BEGIN PROVIDED DATA

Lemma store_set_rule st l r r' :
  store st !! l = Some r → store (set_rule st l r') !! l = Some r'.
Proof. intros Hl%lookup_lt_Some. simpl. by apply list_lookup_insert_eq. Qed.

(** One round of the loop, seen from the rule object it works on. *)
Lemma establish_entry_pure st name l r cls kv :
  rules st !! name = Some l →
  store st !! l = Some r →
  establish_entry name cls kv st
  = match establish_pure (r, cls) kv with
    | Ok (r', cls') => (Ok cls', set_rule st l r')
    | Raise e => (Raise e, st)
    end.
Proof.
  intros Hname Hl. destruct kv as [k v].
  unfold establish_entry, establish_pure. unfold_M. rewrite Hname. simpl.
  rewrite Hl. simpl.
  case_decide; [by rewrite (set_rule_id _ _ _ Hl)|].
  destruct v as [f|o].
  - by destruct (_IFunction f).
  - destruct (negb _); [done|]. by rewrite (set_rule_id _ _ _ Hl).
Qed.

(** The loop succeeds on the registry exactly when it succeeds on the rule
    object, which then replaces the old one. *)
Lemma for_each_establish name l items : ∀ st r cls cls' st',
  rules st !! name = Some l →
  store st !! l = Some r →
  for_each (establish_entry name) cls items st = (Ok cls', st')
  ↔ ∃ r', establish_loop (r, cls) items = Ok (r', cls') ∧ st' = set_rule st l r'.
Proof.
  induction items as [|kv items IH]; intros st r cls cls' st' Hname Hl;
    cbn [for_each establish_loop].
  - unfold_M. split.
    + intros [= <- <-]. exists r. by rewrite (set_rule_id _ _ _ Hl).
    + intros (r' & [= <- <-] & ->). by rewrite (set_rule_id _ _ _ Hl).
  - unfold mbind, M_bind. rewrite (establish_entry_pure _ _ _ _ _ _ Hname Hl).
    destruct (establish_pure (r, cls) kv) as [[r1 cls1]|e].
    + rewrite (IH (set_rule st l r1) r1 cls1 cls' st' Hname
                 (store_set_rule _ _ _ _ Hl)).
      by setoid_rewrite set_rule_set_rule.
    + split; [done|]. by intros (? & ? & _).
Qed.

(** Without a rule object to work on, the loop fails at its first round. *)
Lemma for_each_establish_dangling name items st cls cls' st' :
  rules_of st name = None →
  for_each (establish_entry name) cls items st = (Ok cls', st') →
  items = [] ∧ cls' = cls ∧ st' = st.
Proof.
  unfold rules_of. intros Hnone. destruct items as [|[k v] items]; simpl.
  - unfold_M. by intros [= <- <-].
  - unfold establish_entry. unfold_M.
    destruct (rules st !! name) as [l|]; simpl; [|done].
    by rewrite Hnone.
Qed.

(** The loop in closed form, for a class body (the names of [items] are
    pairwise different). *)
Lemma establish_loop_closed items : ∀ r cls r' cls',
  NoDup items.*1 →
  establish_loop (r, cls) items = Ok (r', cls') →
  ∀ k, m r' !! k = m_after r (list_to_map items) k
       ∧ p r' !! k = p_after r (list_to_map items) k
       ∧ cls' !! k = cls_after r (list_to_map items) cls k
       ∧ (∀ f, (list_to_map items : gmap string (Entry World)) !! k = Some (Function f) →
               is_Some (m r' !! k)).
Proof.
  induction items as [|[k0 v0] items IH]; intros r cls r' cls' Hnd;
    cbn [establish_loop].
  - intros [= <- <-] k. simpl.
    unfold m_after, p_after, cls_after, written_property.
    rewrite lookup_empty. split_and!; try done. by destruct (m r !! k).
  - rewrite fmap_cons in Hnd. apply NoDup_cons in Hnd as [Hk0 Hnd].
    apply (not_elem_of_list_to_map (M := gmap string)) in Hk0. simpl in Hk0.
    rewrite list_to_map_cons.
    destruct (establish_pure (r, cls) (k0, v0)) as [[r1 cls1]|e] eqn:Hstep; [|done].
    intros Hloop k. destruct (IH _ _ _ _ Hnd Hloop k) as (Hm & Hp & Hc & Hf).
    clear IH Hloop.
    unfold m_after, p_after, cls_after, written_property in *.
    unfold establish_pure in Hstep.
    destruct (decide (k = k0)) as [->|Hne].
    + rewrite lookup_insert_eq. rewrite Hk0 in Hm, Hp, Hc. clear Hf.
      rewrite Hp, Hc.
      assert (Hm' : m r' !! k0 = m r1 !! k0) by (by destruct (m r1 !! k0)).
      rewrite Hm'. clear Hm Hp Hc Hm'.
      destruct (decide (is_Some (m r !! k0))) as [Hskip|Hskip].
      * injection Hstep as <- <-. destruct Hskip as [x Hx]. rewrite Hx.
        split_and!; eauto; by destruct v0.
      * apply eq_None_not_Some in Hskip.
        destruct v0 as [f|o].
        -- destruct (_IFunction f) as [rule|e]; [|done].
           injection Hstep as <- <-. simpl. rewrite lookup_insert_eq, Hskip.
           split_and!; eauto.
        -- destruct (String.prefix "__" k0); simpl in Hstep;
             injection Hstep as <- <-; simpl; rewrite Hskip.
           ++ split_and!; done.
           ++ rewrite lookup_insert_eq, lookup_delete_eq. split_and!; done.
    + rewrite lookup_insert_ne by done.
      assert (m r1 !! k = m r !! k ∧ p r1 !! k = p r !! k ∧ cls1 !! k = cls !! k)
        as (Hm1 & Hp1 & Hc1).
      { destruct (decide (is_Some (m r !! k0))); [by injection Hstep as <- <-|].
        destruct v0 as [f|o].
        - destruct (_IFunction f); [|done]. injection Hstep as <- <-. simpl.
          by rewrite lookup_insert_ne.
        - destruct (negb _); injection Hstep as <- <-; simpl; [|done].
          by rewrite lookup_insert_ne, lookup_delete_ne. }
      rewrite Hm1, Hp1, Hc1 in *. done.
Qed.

END PROVIDED DATA

TASK REQUIREMENTS.
Could you repeat every record above exactly as it appears?

EXERCISE ANSWER.
Lemma store_set_rule st l r r' :
  store st !! l = Some r → store (set_rule st l r') !! l = Some r'.
Proof. intros Hl%lookup_lt_Some. simpl. by apply list_lookup_insert_eq. Qed.

(** One round of the loop, seen from the rule object it works on. *)
Lemma establish_entry_pure st name l r cls kv :
  rules st !! name = Some l →
  store st !! l = Some r →
  establish_entry name cls kv st
  = match establish_pure (r, cls) kv with
    | Ok (r', cls') => (Ok cls', set_rule st l r')
    | Raise e => (Raise e, st)
    end.
Proof.
  intros Hname Hl. destruct kv as [k v].
  unfold establish_entry, establish_pure. unfold_M. rewrite Hname. simpl.
  rewrite Hl. simpl.
  case_decide; [by rewrite (set_rule_id _ _ _ Hl)|].
  destruct v as [f|o].
  - by destruct (_IFunction f).
  - destruct (negb _); [done|]. by rewrite (set_rule_id _ _ _ Hl).
Qed.

(** The loop succeeds on the registry exactly when it succeeds on the rule
    object, which then replaces the old one. *)
Lemma for_each_establish name l items : ∀ st r cls cls' st',
  rules st !! name = Some l →
  store st !! l = Some r →
  for_each (establish_entry name) cls items st = (Ok cls', st')
  ↔ ∃ r', establish_loop (r, cls) items = Ok (r', cls') ∧ st' = set_rule st l r'.
Proof.
  induction items as [|kv items IH]; intros st r cls cls' st' Hname Hl;
    cbn [for_each establish_loop].
  - unfold_M. split.
    + intros [= <- <-]. exists r. by rewrite (set_rule_id _ _ _ Hl).
    + intros (r' & [= <- <-] & ->). by rewrite (set_rule_id _ _ _ Hl).
  - unfold mbind, M_bind. rewrite (establish_entry_pure _ _ _ _ _ _ Hname Hl).
    destruct (establish_pure (r, cls) kv) as [[r1 cls1]|e].
    + rewrite (IH (set_rule st l r1) r1 cls1 cls' st' Hname
                 (store_set_rule _ _ _ _ Hl)).
      by setoid_rewrite set_rule_set_rule.
    + split; [done|]. by intros (? & ? & _).
Qed.

(** Without a rule object to work on, the loop fails at its first round. *)
Lemma for_each_establish_dangling name items st cls cls' st' :
  rules_of st name = None →
  for_each (establish_entry name) cls items st = (Ok cls', st') →
  items = [] ∧ cls' = cls ∧ st' = st.
Proof.
  unfold rules_of. intros Hnone. destruct items as [|[k v] items]; simpl.
  - unfold_M. by intros [= <- <-].
  - unfold establish_entry. unfold_M.
    destruct (rules st !! name) as [l|]; simpl; [|done].
    by rewrite Hnone.
Qed.

(** The loop in closed form, for a class body (the names of [items] are
    pairwise different). *)
Lemma establish_loop_closed items : ∀ r cls r' cls',
  NoDup items.*1 →
  establish_loop (r, cls) items = Ok (r', cls') →
  ∀ k, m r' !! k = m_after r (list_to_map items) k
       ∧ p r' !! k = p_after r (list_to_map items) k
       ∧ cls' !! k = cls_after r (list_to_map items) cls k
       ∧ (∀ f, (list_to_map items : gmap string (Entry World)) !! k = Some (Function f) →
               is_Some (m r' !! k)).
Proof.
  induction items as [|[k0 v0] items IH]; intros r cls r' cls' Hnd;
    cbn [establish_loop].
  - intros [= <- <-] k. simpl.
    unfold m_after, p_after, cls_after, written_property.
    rewrite lookup_empty. split_and!; try done. by destruct (m r !! k).
  - rewrite fmap_cons in Hnd. apply NoDup_cons in Hnd as [Hk0 Hnd].
    apply (not_elem_of_list_to_map (M := gmap string)) in Hk0. simpl in Hk0.
    rewrite list_to_map_cons.
    destruct (establish_pure (r, cls) (k0, v0)) as [[r1 cls1]|e] eqn:Hstep; [|done].
    intros Hloop k. destruct (IH _ _ _ _ Hnd Hloop k) as (Hm & Hp & Hc & Hf).
    clear IH Hloop.
    unfold m_after, p_after, cls_after, written_property in *.
    unfold establish_pure in Hstep.
    destruct (decide (k = k0)) as [->|Hne].
    + rewrite lookup_insert_eq. rewrite Hk0 in Hm, Hp, Hc. clear Hf.
      rewrite Hp, Hc.
      assert (Hm' : m r' !! k0 = m r1 !! k0) by (by destruct (m r1 !! k0)).
      rewrite Hm'. clear Hm Hp Hc Hm'.
      destruct (decide (is_Some (m r !! k0))) as [Hskip|Hskip].
      * injection Hstep as <- <-. destruct Hskip as [x Hx]. rewrite Hx.
        split_and!; eauto; by destruct v0.
      * apply eq_None_not_Some in Hskip.
        destruct v0 as [f|o].
        -- destruct (_IFunction f) as [rule|e]; [|done].
           injection Hstep as <- <-. simpl. rewrite lookup_insert_eq, Hskip.
           split_and!; eauto.
        -- destruct (String.prefix "__" k0); simpl in Hstep;
             injection Hstep as <- <-; simpl; rewrite Hskip.
           ++ split_and!; done.
           ++ rewrite lookup_insert_eq, lookup_delete_eq. split_and!; done.
    + rewrite lookup_insert_ne by done.
      assert (m r1 !! k = m r !! k ∧ p r1 !! k = p r !! k ∧ cls1 !! k = cls !! k)
        as (Hm1 & Hp1 & Hc1).
      { destruct (decide (is_Some (m r !! k0))); [by injection Hstep as <- <-|].
        destruct v0 as [f|o].
        - destruct (_IFunction f); [|done]. injection Hstep as <- <-. simpl.
          by rewrite lookup_insert_ne.
        - destruct (negb _); injection Hstep as <- <-; simpl; [|done].
          by rewrite lookup_insert_ne, lookup_delete_ne. }
      rewrite Hm1, Hp1, Hc1 in *. done.
Qed.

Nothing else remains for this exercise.